(** * The Vega / Vega-Lite mime renderer of [packages/vega/src/index.ts]

    A shallow embedding of the renderer factory, of the rendered widget
    and of the private helper [updateVegaLiteDefaults], together with the
    properties of the natural-language specification that concern them.

    JavaScript objects are references into a store: the embedding threads
    an explicit heap, so that sharing between the argument and the result
    of the default merge, and the absence of writes to existing objects,
    are visible in the statements. *)

From Stdlib Require Import ZArith.
From Stdlib.Floats Require Import PrimFloat.
From stdpp Require Import gmap strings list fin_maps pretty.

Local Open Scope string_scope.
Local Open Scope Z_scope.

(** ** JSON values and the object store *)

Module Js.

(** Addresses of heap-allocated objects and arrays. *)
Abbreviation loc := positive.

(** Numbers are IEEE 754 binary64 values, as in the language. *)
Abbreviation number := PrimFloat.float.

(** A runtime value that JSON data can hold, plus [undefined], which is
    what reading a missing property yields. *)
Inductive value : Type :=
  | VUndefined
  | VNull
  | VBool (b : bool)
  | VNum (n : number)
  | VStr (s : string)
  | VRef (l : loc).

(** What lives at an address: a plain object (own enumerable data
    properties, as produced by [JSON.parse] or an object literal) or an
    array. *)
Inductive cell : Type :=
  | CObj (props : gmap string value)
  | CArr (elems : list value).

Abbreviation heap := (gmap loc cell).

(** What a computation can throw.  [DanglingRef] belongs to the store
    model, not to the language: it is the outcome of using a reference to
    no object, which no JavaScript value is. *)
Inductive exn : Type :=
  | TypeError
  | DanglingRef.

Inductive result (A : Type) : Type :=
  | Ok (a : A)
  | Throw (e : exn).
Arguments Ok {A} a.
Arguments Throw {A} e.

(** Computations read the store, may allocate in it, and may throw. *)
Definition M (A : Type) : Type := heap → heap * result A.

Definition ret {A} (a : A) : M A := λ h, (h, Ok a).
Definition throw {A} (e : exn) : M A := λ h, (h, Throw e).
Definition bind {A B} (m : M A) (f : A → M B) : M B :=
  λ h, match m h with
       | (h', Ok a) => f a h'
       | (h', Throw e) => (h', Throw e)
       end.

Declare Scope js_scope.
Notation "x ← m ; k" := (bind m (λ x, k))
  (at level 20, m at level 100, k at level 200, only parsing) : js_scope.
Delimit Scope js_scope with js.
Bind Scope js_scope with M.
Local Open Scope js_scope.

(** Allocation of a new object at an unused address. *)
Definition alloc (c : cell) : M value :=
  λ h, let l := fresh (dom h) in (<[l := c]> h, Ok (VRef l)).

(** The canonical array-index property name of [i]. *)
Definition index_key (i : nat) : string := pretty i.

(** The own enumerable properties of an array (or of the characters of a
    string): index keys mapped to the elements. *)
Fixpoint indexed_from {A} (f : A → value) (i : nat) (l : list A)
  : gmap string value :=
  match l with
  | [] => ∅
  | x :: r => <[index_key i := f x]> (indexed_from f (S i) r)
  end.

Fixpoint chars (s : string) : list string :=
  match s with
  | EmptyString => []
  | String a r => String a EmptyString :: chars r
  end.

Definition array_props (elems : list value) : gmap string value :=
  indexed_from id 0%nat elems.

Definition string_props (s : string) : gmap string value :=
  indexed_from VStr 0%nat (chars s).

(** The number denoting a length (exact below 2^53). *)
Fixpoint of_nat (n : nat) : number :=
  match n with
  | O => 0%float
  | S p => (of_nat p + 1)%float
  end.

(** Own enumerable properties of a value, as copied by a spread element
    [...v] of an object literal: nothing for [undefined], [null],
    booleans and numbers; the indexed characters of a string; the own
    properties of an object or array. *)
Definition own_enumerable (v : value) : M (gmap string value) :=
  match v with
  | VUndefined | VNull | VBool _ | VNum _ => ret ∅
  | VStr s => ret (string_props s)
  | VRef l => λ h,
      match h !! l with
      | Some (CObj props) => (h, Ok props)
      | Some (CArr elems) => (h, Ok (array_props elems))
      | None => (h, Throw DanglingRef)
      end
  end.

(** Own properties, enumerable or not: arrays and strings also own
    [length]. *)
Definition has_own (own : gmap string value) (len : bool) (k : string)
  : bool :=
  bool_decide (is_Some (own !! k)) || (len && bool_decide (k = "length")).
(** A file the scan found is in the list the loop runs over. *)
Lemma completed_split (d : path) (active : gset string) (wa : world)
    (n sid : string) (fd : file_data) :
  fnmatch_jsonl n = true → fs wa !! path_join d n = Some (File fd) →
  _extract_session_id n = Some sid → sid ∉ active →
  ∃ l1 l2,
    _find_completed_sessions d active wa
    = (Ok (l1 ++ path_join d n :: l2), wa).
Proof.
  intros Hmatch Hf Hid Hact. rewrite find_completed_eq.
  assert (Hin : path_join d n ∈
            filter (λ file, is_completed (fs wa) active file = true)
                   (glob_jsonl (fs wa) d)).
  { apply elem_of_completed. by exists n, fd, sid. }
  apply list_elem_of_split in Hin as (l1 & l2 & ->). eauto.
Qed.

(** C9: [_extract_session_id] answers the first 36 characters exactly when
    the name has at least 36 characters and exactly four of the first 36
    are hyphens, and nothing otherwise: what the other characters are is
    never looked at (a name made of [z]s passes).  Every regular file
    matching [*.jsonl*] whose name passes, and whose id is not active, is in
    the list [_find_completed_sessions] returns, and [_process_agent] makes
    its upload request when the file passes the size guard and reads as
    text. *)
Theorem session_id_check_is_length_and_hyphens :
  (∀ n, (36 ≤ String.length n)%nat →
        str_count "-" (String.substring 0 36 n) = 4%nat →
        _extract_session_id n = Some (String.substring 0 36 n)) ∧
  (∀ n sid, _extract_session_id n = Some sid →
            (36 ≤ String.length n)%nat ∧ sid = String.substring 0 36 n ∧
            str_count "-" sid = 4%nat) ∧
  _extract_session_id "zzzzzzzz-zzzz-zzzz-zzzz-zzzzzzzzzzzz.jsonl"
  = Some "zzzzzzzz-zzzz-zzzz-zzzz-zzzzzzzzzzzz" ∧
  (∀ agent_id d endpoint api_key w wa active n fd,
     _get_active_sessions d w = (Ok active, wa) →
     fnmatch_jsonl n = true →
     fs w !! path_join d n = Some (File fd) →
     (36 ≤ String.length n)%nat →
     str_count "-" (String.substring 0 36 n) = 4%nat →
     String.substring 0 36 n ∉ active →
     ∃ l1 l2 acc1 w1 r w',
       _find_completed_sessions d active wa
       = (Ok (l1 ++ path_join d n :: l2), wa) ∧
       for_each l1 (0, []) (upload_step agent_id d endpoint api_key)
                (loop_start agent_id (l1 ++ path_join d n :: l2) wa)
       = (Ok acc1, w1) ∧
       _process_agent agent_id d endpoint api_key w = (Ok r, w') ∧
       ∀ t, st_size fd ≤ MAX_TRANSCRIPT_BYTES → text fd = Some t →
         let rq := upload_request agent_id (String.substring 0 36 n) t
                                  endpoint api_key in
         EvPost rq (post_outcome (trace w1) rq) ∈ trace w').
Proof.
  split_and!.
  - intros n Hlen Hcount. rewrite extract_session_id_spec.
    by rewrite decide_True.
  - intros n sid. rewrite extract_session_id_spec.
    case_decide as Hok; [|done]. intros [= <-]. by destruct Hok.
  - by vm_compute.
  - intros agent_id d endpoint api_key w wa active n fd Hact Hmatch Hf Hlen
      Hcount Hnotin.
    assert (Hid : _extract_session_id n = Some (String.substring 0 36 n)).
    { rewrite extract_session_id_spec. by rewrite decide_True. }
    pose proof (get_active_sessions_fs d w wa active Hact) as Hfs.
    destruct (completed_split d active wa n (String.substring 0 36 n) fd Hmatch)
      as (l1 & l2 & Hfind); [by rewrite Hfs|done|done|].
    destruct (process_agent_turn agent_id d endpoint api_key w wa active l1 l2
                (path_join d n) Hact Hfind)
      as (n' & fd' & sid' & acc1 & w1 & uploaded & errors & w' & Hn & Hf' & Hid'
          & Hloop1 & Hrun & Hturn).
    apply path_join_inj in Hn as <-. simplify_eq.
    exists l1, l2, acc1, w1, (uploaded, errors), w'. split_and!; try done.
    intros t Hsize Htext rq.
    by destruct (Hturn t Hsize Htext) as [Hpost _].
Qed.
(** C10: for [n <= 0], [GenRandomBase64 n] behaves as [GenRandomBase64 48]:
    it only fails when the entropy source fails, and otherwise returns a
    64-character key over the URL-safe base64 alphabet; the same holds for
    the key produced by [AddKey] when [NumBytes <= 0]. *)
Theorem C10_nonpositive_length_defaults (n : Z) (reader : option (nat -> byte)) :
  n <= 0 ->
  GenRandomBase64 reader n = GenRandomBase64 reader DefaultRandomByteLength /\
  (reader = None -> GenRandomBase64 reader n = Fail ErrRandom) /\
  (forall f, reader = Some f ->
     exists key, GenRandomBase64 reader n = Ok key /\
       String.length key = 64%nat /\ url_safe key) /\
  (forall P `{!SessionHandler P} (now : Time) (c c' : SessionController P) (user : User)
      (validDuration : Duration) data key,
     NumBytes c = n ->
     AddKey now reader c user validDuration = (c', Ok (data, key)) ->
     String.length key = 64%nat /\ url_safe key).
Proof.
  intros Hn.
  assert (Hdef : GenRandomBase64 reader n = GenRandomBase64 reader DefaultRandomByteLength).
  { unfold GenRandomBase64. replace (n <=? 0) with true by (symmetry; apply Z.leb_le; lia).
    done. }
  assert (Hok : forall f, reader = Some f ->
     exists key, GenRandomBase64 reader n = Ok key /\
       String.length key = 64%nat /\ url_safe key).
  { intros f ->. rewrite Hdef, GenRandomBase64_default.
    eexists. split; [reflexivity|]. split.
    - rewrite EncodeToString_length, length_map, length_seq. reflexivity.
    - apply EncodeToString_url_safe. by rewrite length_map, length_seq. }
  split; [exact Hdef|]. split; [|split; [exact Hok|]].
  - intros ->. rewrite Hdef. reflexivity.
  - intros P HP now c c' user validDuration data key Hc Hadd.
    unfold AddKey in Hadd. rewrite Hc in Hadd.
    destruct reader as [f|].
    + destruct (Hok f eq_refl) as [key' [Hk' [Hlen Hurl]]]. rewrite Hk' in Hadd.
      destruct (CreateEntry now (Handler c) user key' validDuration) as [h' [d|e]].
      * inversion Hadd; subst. auto.
      * discriminate.
    + rewrite Hdef in Hadd. discriminate.
Qed.

Section Cache.
Context (userStr : User -> string).
Implicit Types (st : MemcachedSessionHandler (User:=User) (gmap string (SessionKeyData User))).

Lemma formatKeyEntry_inj {P} (st : MemcachedSessionHandler (User:=User) P) (k1 k2 : string) :
  formatKeyEntry st k1 = formatKeyEntry st k2 -> k1 = k2.
Proof.
  unfold formatKeyEntry. intros H.
  apply (inj (String.append _)) in H. apply (inj (String.append _)) in H.
  apply (inj (String.append _)) in H. exact H.
Qed.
------
Look above for the line with "reader DefaultRandomByteLength /\" and the line with "NumBytes c = n ->", and reproduce exactly those two lines plus every line between, nothing more.

ANSWER BOX:
  GenRandomBase64 reader n = GenRandomBase64 reader DefaultRandomByteLength /\
  (reader = None -> GenRandomBase64 reader n = Fail ErrRandom) /\
  (forall f, reader = Some f ->
     exists key, GenRandomBase64 reader n = Ok key /\
       String.length key = 64%nat /\ url_safe key) /\
  (forall P `{!SessionHandler P} (now : Time) (c c' : SessionController P) (user : User)
      (validDuration : Duration) data key,
     NumBytes c = n ->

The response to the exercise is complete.